• _What is expected_
Return exactly the lines below, starting with the one that has "filterSeen seenNodes nodes = nodes." and going on through the one that has "intros node Hin. specialize".

• _Data under study_

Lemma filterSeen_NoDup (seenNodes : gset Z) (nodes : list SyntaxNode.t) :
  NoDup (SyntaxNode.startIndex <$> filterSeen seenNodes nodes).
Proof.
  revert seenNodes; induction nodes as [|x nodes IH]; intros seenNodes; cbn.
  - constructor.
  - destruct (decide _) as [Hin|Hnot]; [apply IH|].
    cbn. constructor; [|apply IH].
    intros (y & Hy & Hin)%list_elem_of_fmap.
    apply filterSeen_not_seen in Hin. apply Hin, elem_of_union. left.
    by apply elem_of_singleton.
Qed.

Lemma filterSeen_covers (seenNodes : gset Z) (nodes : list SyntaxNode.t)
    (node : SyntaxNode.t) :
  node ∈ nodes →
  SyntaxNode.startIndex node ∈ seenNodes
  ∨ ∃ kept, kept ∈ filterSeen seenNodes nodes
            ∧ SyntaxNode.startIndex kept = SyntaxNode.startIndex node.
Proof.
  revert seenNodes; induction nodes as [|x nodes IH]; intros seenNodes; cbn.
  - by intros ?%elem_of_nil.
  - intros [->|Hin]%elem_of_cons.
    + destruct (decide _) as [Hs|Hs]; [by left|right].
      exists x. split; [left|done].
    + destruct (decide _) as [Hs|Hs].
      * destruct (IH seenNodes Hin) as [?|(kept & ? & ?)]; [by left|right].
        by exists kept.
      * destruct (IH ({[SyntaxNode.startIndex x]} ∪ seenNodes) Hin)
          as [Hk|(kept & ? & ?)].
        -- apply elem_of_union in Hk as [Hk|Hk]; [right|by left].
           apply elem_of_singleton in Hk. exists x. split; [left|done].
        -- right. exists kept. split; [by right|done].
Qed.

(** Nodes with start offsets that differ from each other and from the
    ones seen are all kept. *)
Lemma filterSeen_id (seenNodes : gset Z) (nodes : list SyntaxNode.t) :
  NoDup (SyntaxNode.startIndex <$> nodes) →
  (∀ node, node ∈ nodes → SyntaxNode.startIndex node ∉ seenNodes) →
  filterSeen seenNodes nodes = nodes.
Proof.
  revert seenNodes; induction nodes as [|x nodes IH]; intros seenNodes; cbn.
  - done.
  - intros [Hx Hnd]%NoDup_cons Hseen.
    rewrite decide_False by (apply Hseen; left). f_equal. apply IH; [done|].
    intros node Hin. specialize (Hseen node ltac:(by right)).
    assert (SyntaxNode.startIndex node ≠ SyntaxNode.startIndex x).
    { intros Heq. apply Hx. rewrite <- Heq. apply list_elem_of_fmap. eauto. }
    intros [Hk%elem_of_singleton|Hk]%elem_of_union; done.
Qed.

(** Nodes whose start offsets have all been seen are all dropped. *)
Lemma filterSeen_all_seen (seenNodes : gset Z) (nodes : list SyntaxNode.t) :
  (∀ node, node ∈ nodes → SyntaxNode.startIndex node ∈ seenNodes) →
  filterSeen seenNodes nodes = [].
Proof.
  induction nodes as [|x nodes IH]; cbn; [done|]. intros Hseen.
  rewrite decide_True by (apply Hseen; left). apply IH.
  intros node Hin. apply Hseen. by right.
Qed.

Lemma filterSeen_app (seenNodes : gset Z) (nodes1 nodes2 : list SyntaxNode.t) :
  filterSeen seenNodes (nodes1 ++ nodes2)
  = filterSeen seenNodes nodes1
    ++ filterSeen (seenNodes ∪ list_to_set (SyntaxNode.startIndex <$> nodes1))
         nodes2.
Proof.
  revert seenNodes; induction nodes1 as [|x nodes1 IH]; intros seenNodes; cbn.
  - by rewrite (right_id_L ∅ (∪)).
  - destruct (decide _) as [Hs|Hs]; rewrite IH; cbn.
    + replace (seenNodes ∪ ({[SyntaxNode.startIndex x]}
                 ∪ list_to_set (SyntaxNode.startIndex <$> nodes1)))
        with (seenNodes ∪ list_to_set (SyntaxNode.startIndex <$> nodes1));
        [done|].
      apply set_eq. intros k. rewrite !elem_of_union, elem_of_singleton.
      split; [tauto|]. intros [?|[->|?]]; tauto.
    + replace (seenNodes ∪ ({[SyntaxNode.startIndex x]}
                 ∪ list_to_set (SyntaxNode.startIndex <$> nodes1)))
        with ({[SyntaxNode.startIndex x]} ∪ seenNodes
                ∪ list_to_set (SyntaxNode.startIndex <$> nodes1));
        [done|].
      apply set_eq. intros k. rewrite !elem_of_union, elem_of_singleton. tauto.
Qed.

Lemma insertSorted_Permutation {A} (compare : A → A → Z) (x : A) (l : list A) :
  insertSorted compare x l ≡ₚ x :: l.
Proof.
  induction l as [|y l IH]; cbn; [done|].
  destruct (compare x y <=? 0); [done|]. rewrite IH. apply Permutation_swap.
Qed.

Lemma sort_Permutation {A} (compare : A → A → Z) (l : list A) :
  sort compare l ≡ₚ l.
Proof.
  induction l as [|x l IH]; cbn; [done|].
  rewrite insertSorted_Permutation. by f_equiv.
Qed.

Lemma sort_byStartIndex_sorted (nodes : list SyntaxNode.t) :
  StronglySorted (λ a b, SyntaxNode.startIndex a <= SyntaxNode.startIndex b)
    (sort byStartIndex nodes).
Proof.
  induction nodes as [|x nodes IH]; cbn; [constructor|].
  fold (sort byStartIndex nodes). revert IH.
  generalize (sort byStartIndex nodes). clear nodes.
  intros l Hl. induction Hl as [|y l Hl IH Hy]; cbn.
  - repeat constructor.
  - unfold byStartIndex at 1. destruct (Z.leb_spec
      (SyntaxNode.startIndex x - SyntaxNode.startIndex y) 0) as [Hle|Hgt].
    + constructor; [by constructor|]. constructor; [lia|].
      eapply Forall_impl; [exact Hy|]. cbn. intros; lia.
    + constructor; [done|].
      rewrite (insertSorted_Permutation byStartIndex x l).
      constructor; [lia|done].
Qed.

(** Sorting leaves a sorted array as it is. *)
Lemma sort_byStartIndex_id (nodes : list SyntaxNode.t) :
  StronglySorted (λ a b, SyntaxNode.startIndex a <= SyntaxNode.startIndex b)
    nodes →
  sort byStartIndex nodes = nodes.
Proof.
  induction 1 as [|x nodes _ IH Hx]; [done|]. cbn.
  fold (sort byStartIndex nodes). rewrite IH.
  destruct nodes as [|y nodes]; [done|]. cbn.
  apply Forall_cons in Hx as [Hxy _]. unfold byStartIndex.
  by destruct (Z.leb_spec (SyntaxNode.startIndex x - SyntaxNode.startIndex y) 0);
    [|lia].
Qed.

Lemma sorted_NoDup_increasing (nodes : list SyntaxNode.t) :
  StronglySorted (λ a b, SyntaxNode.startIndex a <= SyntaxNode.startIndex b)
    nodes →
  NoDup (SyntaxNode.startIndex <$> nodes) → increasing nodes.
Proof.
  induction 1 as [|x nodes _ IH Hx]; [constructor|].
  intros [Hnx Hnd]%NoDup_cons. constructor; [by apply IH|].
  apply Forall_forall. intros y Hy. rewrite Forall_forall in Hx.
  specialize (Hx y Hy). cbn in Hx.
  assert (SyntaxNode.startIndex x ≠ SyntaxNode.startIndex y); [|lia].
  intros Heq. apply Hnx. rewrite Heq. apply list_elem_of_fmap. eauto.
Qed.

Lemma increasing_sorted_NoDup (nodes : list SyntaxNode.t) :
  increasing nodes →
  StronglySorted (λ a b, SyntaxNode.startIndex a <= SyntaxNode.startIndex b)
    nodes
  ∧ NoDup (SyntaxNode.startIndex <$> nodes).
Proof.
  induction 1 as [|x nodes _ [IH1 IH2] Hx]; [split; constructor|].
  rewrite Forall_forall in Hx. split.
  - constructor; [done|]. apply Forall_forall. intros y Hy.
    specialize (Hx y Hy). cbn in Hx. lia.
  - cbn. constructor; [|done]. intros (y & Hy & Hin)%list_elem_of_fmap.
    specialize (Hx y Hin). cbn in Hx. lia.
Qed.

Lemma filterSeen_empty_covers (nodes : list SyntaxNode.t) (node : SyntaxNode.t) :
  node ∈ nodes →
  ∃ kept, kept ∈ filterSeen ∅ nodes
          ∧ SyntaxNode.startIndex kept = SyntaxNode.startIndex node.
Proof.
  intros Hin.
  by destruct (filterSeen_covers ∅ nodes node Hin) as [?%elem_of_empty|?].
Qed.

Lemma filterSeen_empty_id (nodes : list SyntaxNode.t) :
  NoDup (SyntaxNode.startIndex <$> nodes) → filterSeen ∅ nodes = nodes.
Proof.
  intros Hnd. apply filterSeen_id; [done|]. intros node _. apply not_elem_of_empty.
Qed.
--
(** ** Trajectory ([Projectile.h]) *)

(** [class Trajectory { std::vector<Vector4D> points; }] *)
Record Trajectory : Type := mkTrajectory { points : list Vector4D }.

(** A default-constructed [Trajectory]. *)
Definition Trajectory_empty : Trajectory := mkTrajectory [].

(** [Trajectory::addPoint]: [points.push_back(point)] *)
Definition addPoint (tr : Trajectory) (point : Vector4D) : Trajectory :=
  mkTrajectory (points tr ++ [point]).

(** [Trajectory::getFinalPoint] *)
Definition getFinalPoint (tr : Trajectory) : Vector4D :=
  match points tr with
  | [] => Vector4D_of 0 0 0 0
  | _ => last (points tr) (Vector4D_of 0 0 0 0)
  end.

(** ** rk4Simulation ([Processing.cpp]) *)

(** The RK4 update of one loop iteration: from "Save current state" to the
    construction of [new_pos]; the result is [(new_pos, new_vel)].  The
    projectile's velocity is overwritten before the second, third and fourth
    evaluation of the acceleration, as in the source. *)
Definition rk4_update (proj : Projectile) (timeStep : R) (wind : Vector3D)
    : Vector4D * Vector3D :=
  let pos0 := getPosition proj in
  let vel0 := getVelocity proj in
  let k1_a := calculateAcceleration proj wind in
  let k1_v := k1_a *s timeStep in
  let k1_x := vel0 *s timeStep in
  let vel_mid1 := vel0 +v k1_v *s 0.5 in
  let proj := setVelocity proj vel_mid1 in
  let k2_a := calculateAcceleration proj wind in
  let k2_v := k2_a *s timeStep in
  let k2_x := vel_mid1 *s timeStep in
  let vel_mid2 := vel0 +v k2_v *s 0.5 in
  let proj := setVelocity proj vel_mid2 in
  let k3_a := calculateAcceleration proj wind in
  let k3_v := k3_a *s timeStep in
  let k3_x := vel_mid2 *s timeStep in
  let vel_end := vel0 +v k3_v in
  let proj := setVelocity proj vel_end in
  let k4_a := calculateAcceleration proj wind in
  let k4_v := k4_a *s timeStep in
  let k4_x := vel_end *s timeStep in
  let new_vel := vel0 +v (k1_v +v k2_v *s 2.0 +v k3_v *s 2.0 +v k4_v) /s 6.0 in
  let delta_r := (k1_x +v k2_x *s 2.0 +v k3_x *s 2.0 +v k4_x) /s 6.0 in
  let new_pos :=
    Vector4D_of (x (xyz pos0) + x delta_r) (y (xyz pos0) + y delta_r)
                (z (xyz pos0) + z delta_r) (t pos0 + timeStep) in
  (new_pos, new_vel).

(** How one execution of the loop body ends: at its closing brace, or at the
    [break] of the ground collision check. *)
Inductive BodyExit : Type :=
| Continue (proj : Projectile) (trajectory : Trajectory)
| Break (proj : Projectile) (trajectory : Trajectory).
==
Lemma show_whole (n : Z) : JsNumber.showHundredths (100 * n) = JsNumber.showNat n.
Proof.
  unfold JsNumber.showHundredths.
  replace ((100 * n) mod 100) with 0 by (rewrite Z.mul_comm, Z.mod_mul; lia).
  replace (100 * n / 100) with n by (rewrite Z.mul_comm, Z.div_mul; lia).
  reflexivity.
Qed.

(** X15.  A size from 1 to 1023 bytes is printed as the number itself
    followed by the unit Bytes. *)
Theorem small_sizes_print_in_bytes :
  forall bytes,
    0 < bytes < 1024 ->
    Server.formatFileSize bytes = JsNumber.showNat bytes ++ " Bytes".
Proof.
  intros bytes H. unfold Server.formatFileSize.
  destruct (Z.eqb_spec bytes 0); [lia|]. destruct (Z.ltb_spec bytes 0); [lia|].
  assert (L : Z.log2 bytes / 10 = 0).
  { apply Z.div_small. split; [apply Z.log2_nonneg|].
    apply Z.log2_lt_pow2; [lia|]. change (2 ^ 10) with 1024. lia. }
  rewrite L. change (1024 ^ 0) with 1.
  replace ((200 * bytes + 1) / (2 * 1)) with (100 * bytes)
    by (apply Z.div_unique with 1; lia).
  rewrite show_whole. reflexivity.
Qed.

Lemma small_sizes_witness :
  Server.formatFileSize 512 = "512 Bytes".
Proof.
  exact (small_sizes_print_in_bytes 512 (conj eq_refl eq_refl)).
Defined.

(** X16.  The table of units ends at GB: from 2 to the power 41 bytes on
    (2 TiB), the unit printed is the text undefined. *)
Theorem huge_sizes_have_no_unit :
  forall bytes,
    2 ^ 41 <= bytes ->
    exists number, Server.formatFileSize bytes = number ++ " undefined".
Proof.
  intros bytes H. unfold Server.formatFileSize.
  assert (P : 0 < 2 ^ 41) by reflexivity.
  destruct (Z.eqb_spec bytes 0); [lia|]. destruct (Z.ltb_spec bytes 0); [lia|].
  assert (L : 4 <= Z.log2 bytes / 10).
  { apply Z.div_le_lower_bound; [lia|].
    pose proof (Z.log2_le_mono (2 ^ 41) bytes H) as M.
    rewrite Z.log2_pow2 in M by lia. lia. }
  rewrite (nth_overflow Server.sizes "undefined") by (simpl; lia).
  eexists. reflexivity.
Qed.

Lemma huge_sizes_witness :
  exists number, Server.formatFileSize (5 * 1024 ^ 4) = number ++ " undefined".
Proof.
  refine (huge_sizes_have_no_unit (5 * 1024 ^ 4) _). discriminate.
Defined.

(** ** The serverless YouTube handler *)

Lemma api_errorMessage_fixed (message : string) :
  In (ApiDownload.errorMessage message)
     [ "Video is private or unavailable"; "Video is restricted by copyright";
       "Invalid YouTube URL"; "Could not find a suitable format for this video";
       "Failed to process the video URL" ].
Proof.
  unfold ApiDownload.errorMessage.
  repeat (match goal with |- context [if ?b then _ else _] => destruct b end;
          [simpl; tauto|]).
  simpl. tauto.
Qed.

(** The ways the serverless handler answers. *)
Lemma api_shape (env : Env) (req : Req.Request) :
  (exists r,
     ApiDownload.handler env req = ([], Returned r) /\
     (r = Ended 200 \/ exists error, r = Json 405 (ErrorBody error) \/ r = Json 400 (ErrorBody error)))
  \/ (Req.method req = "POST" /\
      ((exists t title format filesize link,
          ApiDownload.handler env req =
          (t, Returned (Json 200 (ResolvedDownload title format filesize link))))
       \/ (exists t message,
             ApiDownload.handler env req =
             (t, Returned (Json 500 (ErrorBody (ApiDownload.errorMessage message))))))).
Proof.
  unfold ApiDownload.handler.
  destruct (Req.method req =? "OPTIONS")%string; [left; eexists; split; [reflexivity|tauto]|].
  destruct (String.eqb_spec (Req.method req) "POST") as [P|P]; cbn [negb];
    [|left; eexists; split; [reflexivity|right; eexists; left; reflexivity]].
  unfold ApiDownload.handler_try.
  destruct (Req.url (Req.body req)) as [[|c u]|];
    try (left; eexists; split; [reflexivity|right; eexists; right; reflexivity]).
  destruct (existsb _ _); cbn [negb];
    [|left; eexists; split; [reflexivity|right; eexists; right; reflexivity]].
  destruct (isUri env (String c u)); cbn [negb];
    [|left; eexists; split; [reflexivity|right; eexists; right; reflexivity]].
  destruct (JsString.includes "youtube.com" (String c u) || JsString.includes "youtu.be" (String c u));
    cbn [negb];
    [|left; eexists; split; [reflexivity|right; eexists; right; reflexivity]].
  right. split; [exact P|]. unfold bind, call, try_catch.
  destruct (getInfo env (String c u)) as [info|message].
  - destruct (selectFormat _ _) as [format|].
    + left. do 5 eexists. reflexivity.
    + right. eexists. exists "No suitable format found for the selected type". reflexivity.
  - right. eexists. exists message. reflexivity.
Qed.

• _Result of this exercise_
  filterSeen seenNodes nodes = nodes.
Proof.
  revert seenNodes; induction nodes as [|x nodes IH]; intros seenNodes; cbn.
  - done.
  - intros [Hx Hnd]%NoDup_cons Hseen.
    rewrite decide_False by (apply Hseen; left). f_equal. apply IH; [done|].
    intros node Hin. specialize (Hseen node ltac:(by right)).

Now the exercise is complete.